(SUPPLIED DATA Opens)
(** Byte swaps: what [htons] and [htonl] (and their inverses) do on a
    little-endian host. *)
Definition bswap16 (v : Z) : Z := v mod 256 * 256 + v / 256 mod 256.
Definition bswap32 (v : Z) : Z :=
  v mod 256 * 16777216 + v / 256 mod 256 * 65536 + v / 65536 mod 256 * 256 + v / 16777216 mod 256.

Definition htons (e : endianness) (v : Z) : Z :=
  match e with LittleEndian => bswap16 v | BigEndian => v end.
Definition htonl (e : endianness) (v : Z) : Z :=
  match e with LittleEndian => bswap32 v | BigEndian => v end.
Definition ntohs : endianness -> Z -> Z := htons.
Definition ntohl : endianness -> Z -> Z := htonl.

(** Big-endian representation, most significant byte first. *)
Definition be16 (v : Z) : list Z := [v / 256 mod 256; v mod 256].
Definition be32 (v : Z) : list Z :=
  [v / 16777216 mod 256; v / 65536 mod 256; v / 256 mod 256; v mod 256].

(** The object representation of an integer in memory, and reading it back. *)
Definition repr16 (e : endianness) (v : Z) : list Z :=
  match e with LittleEndian => reverse (be16 v) | BigEndian => be16 v end.
Definition repr32 (e : endianness) (v : Z) : list Z :=
  match e with LittleEndian => reverse (be32 v) | BigEndian => be32 v end.
Definition of_repr (e : endianness) (bs : list Z) : Z :=
  foldl (fun a b => a * 256 + b) 0
    match e with LittleEndian => reverse bs | BigEndian => bs end.

(** [memcpy(buf + off, bs, |bs|)] and [memcpy(_, buf + off, n)]. *)
Definition write_at (buf : list Z) (off : nat) (bs : list Z) : list Z :=
  take off buf ++ bs ++ drop (off + length bs) buf.
Definition read_at (buf : list Z) (off n : nat) : list Z := take n (drop off buf).

(** ** The codec *)
Section codec.
Context (host : endianness).

Definition rel4u_packet_encode_header (hdr : rel4u_header) (out_buf : list Z) (buf_size : Z)
  : Z * list Z :=
  if buf_size <? REL4U_HEADER_LEN then (-1, out_buf) else
  let magic_net := htons host (h_magic hdr) in
  let len_net := htons host (h_payload_len hdr) in
  let session_net := htonl host (h_session_id hdr) in
  let seq_net := htonl host (h_seq_num hdr) in
  let ack_net := htonl host (h_ack_num hdr) in
  let sack_net := htonl host (h_sack_mask hdr) in
  let b := write_at out_buf 0 (repr16 host magic_net) in
  let b := write_at b 2 [h_version hdr] in
  let b := write_at b 3 [h_packet_type hdr] in
  let b := write_at b 4 [h_delivery_mode hdr] in
  let b := write_at b 5 [h_flags hdr] in
  let b := write_at b 6 (repr16 host len_net) in
  let b := write_at b 8 (repr32 host session_net) in
  let b := write_at b 12 (repr32 host seq_net) in
  let b := write_at b 16 (repr32 host ack_net) in
  let b := write_at b 20 (repr32 host sack_net) in
  (REL4U_HEADER_LEN, b).

(** The result code and [*out_hdr]; the caller's [out_hdr] is left untouched
    only by the first check. *)
Definition rel4u_packet_decode_header (in_buf : list Z) (buf_len : Z) (out_hdr : rel4u_header)
  : Z * rel4u_header :=
  if buf_len <? REL4U_HEADER_LEN then (-1, out_hdr) else
  let magic_net := of_repr host (read_at in_buf 0 2) in
  let len_net := of_repr host (read_at in_buf 6 2) in
  let session_net := of_repr host (read_at in_buf 8 4) in
  let seq_net := of_repr host (read_at in_buf 12 4) in
  let ack_net := of_repr host (read_at in_buf 16 4) in
  let sack_net := of_repr host (read_at in_buf 20 4) in
  let h := mk_header (ntohs host magic_net) (in_buf !. 2) (in_buf !. 3) (in_buf !. 4)
             (in_buf !. 5) (ntohs host len_net) (ntohl host session_net)
             (ntohl host seq_net) (ntohl host ack_net) (ntohl host sack_net) in
  if negb (h_magic h =? REL4U_MAGIC) then (-2, h)
  else if negb (h_version h =? REL4U_VERSION) then (-3, h)
  else if buf_len <? REL4U_HEADER_LEN + h_payload_len h then (-4, h)
  else (0, h).
End codec.

(** ** The wire format *)

(** The layout of docs/protocol.md, section 1: what the 24 bytes are meant to be. *)
Definition header_bytes (h : rel4u_header) : list Z :=
  be16 (h_magic h) ++ [h_version h; h_packet_type h; h_delivery_mode h; h_flags h] ++
  be16 (h_payload_len h) ++ be32 (h_session_id h) ++ be32 (h_seq_num h) ++
  be32 (h_ack_num h) ++ be32 (h_sack_mask h).

(** Reading the layout: the header in the first 24 bytes of a datagram. *)
Definition be_val (bs : list Z) : Z := of_repr BigEndian bs.
Definition parse_bytes (b : list Z) : rel4u_header :=
  mk_header (be_val (read_at b 0 2)) (b !. 2) (b !. 3) (b !. 4) (b !. 5) (be_val (read_at b 6 2))
    (be_val (read_at b 8 4)) (be_val (read_at b 12 4)) (be_val (read_at b 16 4))
    (be_val (read_at b 20 4)).

(** Byte strings that agree element by element. *)
Ltac bytes_eq := repeat (apply (f_equal2 cons); [word_lia|]); reflexivity.

Lemma repr16_htons e v : is_u16 v -> repr16 e (htons e v) = be16 v.
Proof.
  intros Hv. destruct e; [|done]. unfold repr16, htons, bswap16, be16, reverse. simpl.
  bytes_eq.
Qed.

Lemma repr32_htonl e v : is_u32 v -> repr32 e (htonl e v) = be32 v.
Proof.
  intros Hv. destruct e; [|done]. unfold repr32, htonl, bswap32, be32, reverse. simpl.
  bytes_eq.
Qed.

Lemma ntohs_of_repr e b0 b1 : is_u8 b0 -> is_u8 b1 ->
  ntohs e (of_repr e [b0; b1]) = be_val [b0; b1].
Proof.
  intros. destruct e; [|done]. unfold ntohs, htons, bswap16, be_val, of_repr, reverse. simpl.
  word_lia.
Qed.

Lemma ntohl_of_repr e b0 b1 b2 b3 : is_u8 b0 -> is_u8 b1 -> is_u8 b2 -> is_u8 b3 ->
  ntohl e (of_repr e [b0; b1; b2; b3]) = be_val [b0; b1; b2; b3].
Proof.
  intros. destruct e; [|done]. unfold ntohl, htonl, bswap32, be_val, of_repr, reverse. simpl.
  word_lia.
Qed.

Lemma be16_be_val b0 b1 : is_u8 b0 -> is_u8 b1 -> be16 (be_val [b0; b1]) = [b0; b1].
Proof. intros. unfold be_val, of_repr, be16. simpl. bytes_eq. Qed.
Lemma be32_be_val b0 b1 b2 b3 : is_u8 b0 -> is_u8 b1 -> is_u8 b2 -> is_u8 b3 ->
  be32 (be_val [b0; b1; b2; b3]) = [b0; b1; b2; b3].
Proof. intros. unfold be_val, of_repr, be32. simpl. bytes_eq. Qed.

(** Give the first 24 bytes of a buffer names. *)
Ltac spell_buffer b Hlen :=
  do 24 (destruct b as [|? b]; [simpl in Hlen; lia|]); clear Hlen.
Ltac spell_bytes H := repeat (apply Forall_cons in H as [? H]).

Lemma header_bytes_length h : length (header_bytes h) = 24%nat.
Proof. reflexivity. Qed.

Lemma parse_header_bytes h rest : header_wf h -> parse_bytes (header_bytes h ++ rest) = h.
Proof.
  intros []. destruct h. unfold parse_bytes, read_at, arr_get, be_val, of_repr.
  simpl in *. f_equal; word_lia.
Qed.

Lemma bytes_parse_header b : 24 <= Z.of_nat (length b) -> Forall is_u8 b ->
  header_bytes (parse_bytes b) = take 24 b.
Proof.
  intros Hlen Hb. spell_buffer b Hlen. spell_bytes Hb.
  unfold header_bytes, parse_bytes, read_at, arr_get. cbn -[be16 be32 be_val].
  by rewrite !be16_be_val, !be32_be_val.
Qed.

Lemma parse_bytes_wf b : 24 <= Z.of_nat (length b) -> Forall is_u8 b -> header_wf (parse_bytes b).
Proof.
  intros Hlen Hb. spell_buffer b Hlen. spell_bytes Hb.
  constructor; unfold parse_bytes, read_at, be_val, of_repr, arr_get; simpl; word_lia.
Qed.

(** What the decoder checks once it has the fields, in the code's order. *)
Definition header_check (h : rel4u_header) (buf_len : Z) : Z :=
  if negb (h_magic h =? REL4U_MAGIC) then -2
  else if negb (h_version h =? REL4U_VERSION) then -3
  else if buf_len <? REL4U_HEADER_LEN + h_payload_len h then -4 else 0.

Lemma decode_parse host b n out :
  REL4U_HEADER_LEN <= n <= Z.of_nat (length b) -> Forall is_u8 b ->
  rel4u_packet_decode_header host b n out = (header_check (parse_bytes b) n, parse_bytes b).
Proof.
  unfold REL4U_HEADER_LEN. intros Hn Hb. unfold rel4u_packet_decode_header, REL4U_HEADER_LEN.
  rewrite (proj2 (Z.ltb_ge n 24)) by lia.
  assert (Hlen : 24 <= Z.of_nat (length b)) by lia.
  spell_buffer b Hlen. spell_bytes Hb. unfold read_at. cbn -[ntohs ntohl of_repr].
  rewrite !ntohs_of_repr, !ntohl_of_repr by done.
  unfold header_check, parse_bytes, read_at, arr_get. cbn -[be_val Z.add].
  repeat (destruct (negb _)); [reflexivity..|]. destruct (_ <? _); reflexivity.
Qed.

Lemma encode_bytes host h b n :
  header_wf h -> REL4U_HEADER_LEN <= n <= Z.of_nat (length b) ->
  rel4u_packet_encode_header host h b n = (REL4U_HEADER_LEN, header_bytes h ++ drop 24 b).
Proof.
  unfold REL4U_HEADER_LEN. intros [] Hn. unfold rel4u_packet_encode_header, REL4U_HEADER_LEN.
  rewrite (proj2 (Z.ltb_ge n 24)) by lia.
  rewrite !repr16_htons, !repr32_htonl by done.
  assert (Hlen : 24 <= Z.of_nat (length b)) by lia.
  spell_buffer b Hlen. reflexivity.
Qed.

Lemma be_bytes16 v : Forall is_u8 (be16 v).
Proof. unfold be16. repeat constructor; word_lia. Qed.
Lemma be_bytes32 v : Forall is_u8 (be32 v).
Proof. unfold be32. repeat constructor; word_lia. Qed.

Lemma header_bytes_u8 h : header_wf h -> Forall is_u8 (header_bytes h).
Proof.
  intros []. unfold header_bytes. repeat apply Forall_app_2; auto using be_bytes16, be_bytes32.
Qed.

(** ** Properties *)

(** Serialising a header into a large enough buffer writes exactly the 24
    bytes of the documented network-byte-order layout, on a host of either byte
    order, leaves the rest of the buffer alone and returns the header length. *)
Theorem encode_header_layout host h b n :
  header_wf h -> REL4U_HEADER_LEN <= n <= Z.of_nat (length b) ->
  rel4u_packet_encode_header host h b n = (24, header_bytes h ++ drop 24 b) /\
  length (header_bytes h ++ drop 24 b) = length b.
Proof.
  intros Hwf Hn. split; [by apply encode_bytes|].
  unfold REL4U_HEADER_LEN in Hn. rewrite length_app, length_drop, header_bytes_length. lia.
Qed.

(** C26. Round trip between hosts of any two byte orders: what one endpoint
    encodes (with the protocol's magic and version) followed by the payload it
    announces decodes on the other to the same header, with code 0. *)
Theorem header_roundtrip host1 host2 h b payload out :
  header_wf h -> h_magic h = REL4U_MAGIC -> h_version h = REL4U_VERSION ->
  length b = 24%nat -> Forall is_u8 payload ->
  Z.of_nat (length payload) = h_payload_len h ->
  let datagram := snd (rel4u_packet_encode_header host1 h b 24) ++ payload in
  rel4u_packet_decode_header host2 datagram (24 + h_payload_len h) out = (0, h).
Proof.
  intros Hwf Hm Hv Hb Hp Hl. cbv zeta. rewrite encode_bytes by (unfold REL4U_HEADER_LEN; lia || done).
  cbn [snd]. rewrite drop_ge by lia. rewrite app_nil_r.
  assert (0 <= h_payload_len h) by (destruct Hwf; word_lia).
  rewrite decode_parse; [| |].
  - rewrite parse_header_bytes by done. f_equal. unfold header_check, REL4U_HEADER_LEN.
    rewrite Hm, Hv, !Z.eqb_refl. simpl. rewrite (proj2 (Z.ltb_ge _ _)) by lia. done.
  - unfold REL4U_HEADER_LEN. rewrite length_app, header_bytes_length. lia.
  - apply Forall_app_2; [by apply header_bytes_u8|done].
Qed.

Definition sample_header : rel4u_header :=
  mk_header REL4U_MAGIC REL4U_VERSION REL4U_PKT_DATA 3 0 2 0xDEADBEEF 0xFFFFFFFE 7 0x80000005.

Lemma sample_header_wf : header_wf sample_header.
Proof. constructor; vm_compute; intuition congruence. Qed.

Lemma header_roundtrip_witness :
  rel4u_packet_decode_header BigEndian
    (snd (rel4u_packet_encode_header LittleEndian sample_header (replicate 24 0) 24) ++ [7; 9])
    26 header_zero = (0, sample_header).
Proof.
  apply (header_roundtrip LittleEndian BigEndian sample_header (replicate 24 0) [7; 9] header_zero);
    [exact sample_header_wf | reflexivity | reflexivity | reflexivity | | reflexivity].
  repeat constructor; word_unfold; lia.
Defined.

Lemma encode_header_layout_witness :
  rel4u_packet_encode_header LittleEndian sample_header (replicate 26 0) 26 =
  (24, [0x34; 0x55; 1; 4; 3; 0; 0; 2; 0xDE; 0xAD; 0xBE; 0xEF; 0xFF; 0xFF; 0xFF; 0xFE;
        0; 0; 0; 7; 0x80; 0; 0; 5; 0; 0]).
Proof.
  rewrite (proj1 (encode_header_layout LittleEndian sample_header (replicate 26 0) 26
    sample_header_wf ltac:(unfold REL4U_HEADER_LEN; simpl; lia))). reflexivity.
Defined.

(** C27. The decoder accepts a datagram exactly when it is at least 24 bytes
    long, starts with the magic [34 55], has version 1 and holds the whole
    payload it announces; every other datagram gets the error code of the first
    check it fails. *)
Theorem decode_header_checks host b n out :
  n <= Z.of_nat (length b) -> Forall is_u8 b ->
  let r := fst (rel4u_packet_decode_header host b n out) in
  let h := parse_bytes b in
  (r = 0 <-> 24 <= n /\ h_magic h = 0x3455 /\ h_version h = 1 /\ 24 + h_payload_len h <= n) /\
  (r = -1 <-> n < 24) /\
  (r = -2 <-> 24 <= n /\ h_magic h <> 0x3455) /\
  (r = -3 <-> 24 <= n /\ h_magic h = 0x3455 /\ h_version h <> 1) /\
  (r = -4 <-> 24 <= n /\ h_magic h = 0x3455 /\ h_version h = 1 /\ n < 24 + h_payload_len h).
Proof.
  intros Hn Hb. destruct (decide (n < 24)) as [Hs|Hs].
  - unfold rel4u_packet_decode_header, REL4U_HEADER_LEN. rewrite (proj2 (Z.ltb_lt n 24)) by lia.
    simpl. lia.
  - rewrite decode_parse by (unfold REL4U_HEADER_LEN; lia || done). cbv zeta. cbn [fst].
    generalize (parse_bytes b) as h. intros h.
    unfold header_check, REL4U_MAGIC, REL4U_VERSION, REL4U_HEADER_LEN.
    destruct (Z.eqb_spec (h_magic h) 0x3455); cbn [negb]; [|lia].
    destruct (Z.eqb_spec (h_version h) 1); cbn [negb]; [|lia].
    destruct (Z.ltb_spec n (24 + h_payload_len h)); lia.
Qed.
(SUPPLIED DATA Closes)
(TASK OBJECTIVE)
Look above for the line holding "drop 24 b).", then set down exactly that line and every line after it up to and including the line holding "Lemma be_bytes32 v : Forall is_u8 (be32 v).", with nothing else.

(TASK ANSWER)
  rel4u_packet_encode_header host h b n = (REL4U_HEADER_LEN, header_bytes h ++ drop 24 b).
Proof.
  unfold REL4U_HEADER_LEN. intros [] Hn. unfold rel4u_packet_encode_header, REL4U_HEADER_LEN.
  rewrite (proj2 (Z.ltb_ge n 24)) by lia.
  rewrite !repr16_htons, !repr32_htonl by done.
  assert (Hlen : 24 <= Z.of_nat (length b)) by lia.
  spell_buffer b Hlen. reflexivity.
Qed.

Lemma be_bytes16 v : Forall is_u8 (be16 v).
Proof. unfold be16. repeat constructor; word_lia. Qed.
Lemma be_bytes32 v : Forall is_u8 (be32 v).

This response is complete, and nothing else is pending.